The modules are installed using infectors – special executables for either Windows or Mac that run on already infected computers.
“The fact that only jailbroken iOS devices are supported can be a limiting factor,” Kaspersky said. “However, this is not a huge problem since an attacker can also run a jailbreaking tool such as Evasi0n via the same infected computer. In this case the only thing that can protect a user from a remote jailbreak and infection is the mobile device’s passcode. However, if the device is unlocked while connected to the infected computer, it can be infected by the attacker.”
The spyware seems to be spreading globally, with instances piling up.
“This type of exceptionally invasive toolkit, once a costly boutique capability deployed by intelligence communities and militaries, is now available to all but a handful of governments,” Citizen Lab said in its analysis. “An unstated assumption is that customers that can pay for these tools will use them correctly, and primarily for strictly overseen, legal purposes. As our research has shown, however, by dramatically lowering the entry cost on invasive and hard-to-trace monitoring, the equipment lowers the cost of targeting political threats.”
Kaspersky pinpointed a huge infrastructure for the spyware, in testament to this.
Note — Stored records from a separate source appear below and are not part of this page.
(** Its body has four lines, the second of them empty. *)
Definition body : string :=
  "# Notes" ++ JS.nl ++ "" ++ JS.nl ++ "first *point*" ++ JS.nl ++ "second".

(** Three header lines, then the body. *)
Definition doc : string :=
  "Notes" ++ JS.nl ++ "2024-01-05" ++ JS.nl ++ "misc" ++ JS.nl ++ body.

Definition assets (specifier : string) : option string :=
  if specifier =? "./assets/notes.md" then Some doc else None.

End Notes.

(* ================================================================== *)
(** ** Properties of [split], [join] and [slice] *)
(* ================================================================== *)

Module JSFacts.
Import Segment.

Lemma append_empty_r (s : string) : (s ++ "")%string = s.
Proof. induction s as [|c s IH]; simpl; [|rewrite IH]; reflexivity. Qed.

Lemma split_not_nil (sep : ascii) (s : string) : JS.split sep s <> [].
Proof.
  destruct s as [|c s]; simpl; [discriminate|].
  destruct (Ascii.eqb c sep); [discriminate|].
  destruct (JS.split sep s); discriminate.
Qed.

(** [split] reads the text up to the first separator and goes on with
    what follows it. *)
Lemma split_before_after (sep : ascii) (s : string) :
  JS.split sep s =
  before sep s :: match after sep s with
                  | Some rest => JS.split sep rest
                  | None => []
                  end.
Proof.
  induction s as [|c s IH]; simpl; [reflexivity|].
  destruct (Ascii.eqb c sep); [reflexivity|].
  rewrite IH. reflexivity.
Qed.

(** Indexing the array of [split] reads a segment. *)
Lemma index_split (sep : ascii) (n : nat) :
  forall s, JS.index (JS.split sep s) n = nth_segment sep n s.
Proof.
  unfold JS.index.
  induction n as [|n IH]; intro s; rewrite split_before_after; simpl.
  - reflexivity.
  - destruct (after sep s) as [rest|]; [apply IH|].
    destruct n; reflexivity.
Qed.

(** A separator after a text free of it ends the first segment. *)
Lemma split_app_sep (sep : ascii) (h rest : string) :
  free_of sep h ->
  JS.split sep (h ++ String sep rest) = h :: JS.split sep rest.
Proof.
  unfold free_of.
  induction h as [|c h IH]; simpl; intro Hfree.
  - rewrite Ascii.eqb_refl. reflexivity.
  - destruct (Ascii.eqb c sep); [discriminate|].
    rewrite (IH Hfree). reflexivity.
Qed.

Lemma after_app_sep (sep : ascii) (x rest : string) :
  free_of sep x -> after sep (x ++ String sep rest) = Some rest.
Proof.
  unfold free_of.
  induction x as [|c x IH]; simpl; intro Hfree.
  - rewrite Ascii.eqb_refl. reflexivity.
  - destruct (Ascii.eqb c sep); [discriminate | exact (IH Hfree)].
Qed.

Lemma before_app (sep : ascii) (h more : string) :
  free_of sep h ->
  more = "" \/ (exists m, more = String sep m) ->
  before sep (h ++ more) = h.
Proof.
  unfold free_of.
  induction h as [|c h IH]; simpl; intros Hfree Hmore.
  - destruct Hmore as [->|[m ->]]; simpl; [reflexivity|].
    rewrite Ascii.eqb_refl. reflexivity.
  - destruct (Ascii.eqb c sep); [discriminate|].
    rewrite (IH Hfree Hmore). reflexivity.
Qed.

Lemma split_free (sep : ascii) (h : string) :
  free_of sep h -> JS.split sep h = [h].
Proof.
  unfold free_of.
  induction h as [|c h IH]; simpl; intro Hfree; [reflexivity|].
  destruct (Ascii.eqb c sep); [discriminate|].
  rewrite (IH Hfree). reflexivity.
Qed.

(** Joining the lines of a text with the separator gives the text
    back. *)
Lemma join_split (sep : ascii) (s : string) :
  JS.join (String sep EmptyString) (JS.split sep s) = s.
Proof.
  induction s as [|c s IH]; simpl; [reflexivity|].
  destruct (Ascii.eqb_spec c sep) as [->|Hne].
  - pose proof (split_not_nil sep s) as Hnil.
    destruct (JS.split sep s) as [|seg segs] eqn:E; [contradiction|].
    simpl. simpl in IH. rewrite IH. reflexivity.
  - pose proof (split_not_nil sep s) as Hnil.
    destruct (JS.split sep s) as [|seg segs] eqn:E; [contradiction|].
    destruct segs as [|seg' segs]; simpl in *; rewrite <- IH; reflexivity.
Qed.

(** [join] and the library's [String.concat] agree. *)
Lemma join_concat (sep : string) (a : list string) :
  JS.join sep a = String.concat sep a.
Proof.
  induction a as [|x a IH]; [reflexivity|].
  destruct a as [|y a]; [reflexivity|].
  change (JS.join sep (x :: y :: a))
    with (x ++ sep ++ JS.join sep (y :: a))%string.
  rewrite IH. reflexivity.
Qed.

Lemma slice_head {A : Type} (n : nat) (a : list A) :
  JS.slice 0 (Some n) a = firstn n a.
Proof. unfold JS.slice. simpl. rewrite Nat.sub_0_r. reflexivity. Qed.

Lemma slice_tail {A : Type} (n : nat) (a : list A) :
  JS.slice n None a = skipn n a.
Proof. reflexivity. Qed.

(** The two slices of [init] cut the array in two. *)
Lemma slice_partition {A : Type} (n : nat) (a : list A) :
  JS.slice 0 (Some n) a ++ JS.slice n None a = a.
Proof. rewrite slice_head, slice_tail. apply firstn_skipn. Qed.

Lemma includes_In (a : list string) (id : string) :
  JS.includes a (Some id) = true <-> In id a.
Proof.
  simpl. rewrite existsb_exists. split.
  - intros [x [Hin Heq]]. apply String.eqb_eq in Heq. subst. exact Hin.
  - intro Hin. exists id. split; [exact Hin | apply String.eqb_refl].
Qed.
Definition find (where_ projection : value) (limit : Z)
  : result (list (Dict.t value)) :=
  Ok (firstn (Z.to_nat limit) [project projection station]).

Definition by_latitude (point1 point2 : list value) : result R :=
  match point1, point2 with
  | [VFloat lat1; VFloat lng1], [VFloat lat2; VFloat lng2] =>
      Ok (standard_haversine_km lat1 lng1 lat2 lng2)
  | _, _ => Raise TypeError
  end.

Definition world : Externals := {|
  slugify := fun address => address;
  py_int := int;
  py_float := float;
  isoformat := fun v => Ok v;
  dumps := fun _ => "[14.5, 46.05]";
  loads := fun s =>
    if String.eqb s "[14.5, 46.05]" then Ok ljubljana else Raise ValueError;
  geocoder := google;
  store_find := find;
  haversine := by_latitude;
  clock := INR
|}.

Definition config : gmap string string := app_config ∅.

Definition idle : state := State ∅ [].

End Sample.

(** ** Further notions for the properties below *)

(** A program that leaves every redis entry but the one at [key] as it
    is. *)
Definition touches_only {A} (key : string) (m : M A) : Prop :=
  forall s k, k <> key -> redis (snd (m s)) !! k = redis s !! k.

(** The fields a record of the response may carry for the asked [keys]. *)
Definition response_field (keys : list string) (k : string) : Prop :=
  Str.contains "." k = true \/ k ∈ keys \/ k = "prices" \/ k = "distance".
(** * CodePulse: the workspace scanner of [PRReviewerWebviewProvider]

    A shallow embedding of [analyzeWorkspace], the scanning, detection and
    scoring engine of the extension, together with the parts of the
    JavaScript platform it relies on: UTF-16 strings, the backtracking
    regular-expression matcher behind [String.prototype.match] and
    [RegExp.prototype.test], Node's [path.basename] and [path.extname],
    and IEEE-754 binary64 arithmetic for the progress percentage.

    A run is a pure function of the host (the VS Code API as the scanner
    sees it); it yields the trace of its interactions with the host and
    either a value or the exception that ended it.  The exception may
    come from the file search, from the read of a file, or from a
    detector: the regular-expression engine can give up on a search, and
    the host says when it does. *)

(** Beside the scanner: [getNonce], which draws the nonce of the webview
    page, and from the webview itself ([App]) the listener for the
    scanner's messages with the state it writes, and [exportPDF]. *)

From Stdlib Require Import Ascii String.
From Stdlib Require Import List ZArith NArith Lia Bool Sorted.
From Stdlib Require Import SpecFloat.
From Stdlib Require Import DecimalString.
Import ListNotations.

Set Implicit Arguments.

Local Open Scope Z_scope.

(* ================================================================== *)
(** ** JavaScript strings: sequences of UTF-16 code units *)

Module JS.

Definition code_unit := N.
Definition jsstring := list code_unit.

(** An ASCII literal of the source, as a JavaScript string. *)
Definition lit (s : string) : jsstring :=
  map N_of_ascii (list_ascii_of_string s).

(** [s.length] *)
Definition strlen (s : jsstring) : Z := Z.of_nat (length s).

(** [s.substring(start, end)]: both indices are clamped to the length and
    swapped when [start > end]. *)
Definition substring (s : jsstring) (start stop : nat) : jsstring :=
  let a := Nat.min start (length s) in
  let b := Nat.min stop (length s) in
  skipn (Nat.min a b) (firstn (Nat.max a b) s).

(** [strip_prefix p s] is what follows [p] in [s] when [s] starts with [p]. *)
Fixpoint strip_prefix (p s : jsstring) : option jsstring :=
  match p with
  | [] => Some s
  | c :: p' =>
      match s with
      | [] => None
      | d :: s' => if N.eqb c d then strip_prefix p' s' else None
      end
  end.

(** [s.replace(pat, rep)] with a string pattern: only the first occurrence
    of [pat] is replaced. *)
Fixpoint replace (s pat rep : jsstring) : jsstring :=
  match strip_prefix pat s with
  | Some rest => rep ++ rest
  | None =>
      match s with
      | [] => []
      | c :: s' => c :: replace s' pat rep
      end
  end.

(** The character U+2026 HORIZONTAL ELLIPSIS, one code unit. *)
Definition ellipsis : code_unit := 8230%N.

End JS.
Import JS.

(* ================================================================== *)
(** ** Regular expressions

    The fragment of ECMAScript patterns used by the scanner: literal
    characters, character classes, disjunction, sequence, the word
    boundary assertion, and quantifiers [{n,}] (greedy or lazy) over a
    single-character atom.  Matching is the backtracking search of the
    language definition, written with continuations. *)

Module RegExp.

Inductive cset :=
| OneOf (ranges : list (N * N))      (* [a-z...] *)
| NoneOf (ranges : list (N * N))     (* [^...]   *)
| Dot                                (* .  (no s flag) *)
| Space.                             (* \s *)

Definition in_ranges (ranges : list (N * N)) (c : code_unit) : bool :=
  existsb (fun r => N.leb (fst r) c && N.leb c (snd r))%bool ranges.

Definition line_terminators : list (N * N) :=
  [(10, 10); (13, 13); (8232, 8233)]%N.

Definition white_space : list (N * N) :=
  [(9, 13); (32, 32); (160, 160); (5760, 5760); (8192, 8202);
   (8232, 8233); (8239, 8239); (8287, 8287); (12288, 12288);
   (65279, 65279)]%N.

Definition cset_mem (cs : cset) (c : code_unit) : bool :=
  match cs with
  | OneOf rs => in_ranges rs c
  | NoneOf rs => negb (in_ranges rs c)
  | Dot => negb (in_ranges line_terminators c)
  | Space => in_ranges white_space c
  end.

Inductive regex :=
| Chars (s : jsstring)
| Class (cs : cset)
| Alt (r1 r2 : regex)
| Seq (r1 r2 : regex)
| Repeat (cs : cset) (min : nat) (greedy : bool)
| WordBoundary.

(** [\w] *)
Definition word_chars : list (N * N) :=
  [(97, 122); (65, 90); (48, 57); (95, 95)]%N.

Definition is_word_at (s : jsstring) : bool :=
  match s with
  | [] => false
  | c :: _ => in_ranges word_chars c
  end.

Section Matcher.
Variable A : Type.

(** A matcher state is the text before the current position (reversed)
    and the text from the current position on. *)
Definition cont := jsstring -> jsstring -> option A.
There's a grand total of 326 HackingTeam RCS command and control (C&C) servers around the world, with the US having the most (64). Kazakhstan, interestingly, comes in second with 49.
“Unfortunately, we can’t be sure that the servers in a certain country are used by that specific country’s law enforcement agencies (LEA); however, it would make sense for LEAs to put their C&Cs in their own countries in order to avoid cross-border legal problems and the seizure of servers,” Kaspersky noted. “Nevertheless, several IPs were identified as government-related based on their WHOIS information, and they provide a good indication of who owns them.”
Some note that the widespread nature of the toolkit is concerning on more than one level. “As of yesterday even the Supreme Court of the US recognizes that ‘American adults who own cell phones keep on their person a digital record of nearly every aspect of their lives.’ Having it hacked by a Hacking Team – legally or not –represents an intrusion of incalculable proportions,” said TextPower CEO Scott Goldman in a comment to Infosecurity. “If malware is installed on a smartphone legally to, for example, track or trace terrorist activities a legitimate argument is that it can be a powerful and useful tool. If used nefariously it would be the modern-day equivalent of stealing someone's mail, ripping off their bank account and reading their personal diary all at the same time.”
Goldman noted that it would be virtually impossible for the average smartphone user to know that their phone was infected with this type of malware. “It's a slippery slope, especially if it sold to and used by a rogue or repressive regime (e.g., China, Iran, Cuba),” he said. “The real question here seems to be how to control the distribution of this spyware and the answer in the final analysis is – you can't. Once it's out it's like a photo posted online – you might remove the original copy but it's already spread so far that it's impossible to retract them all.”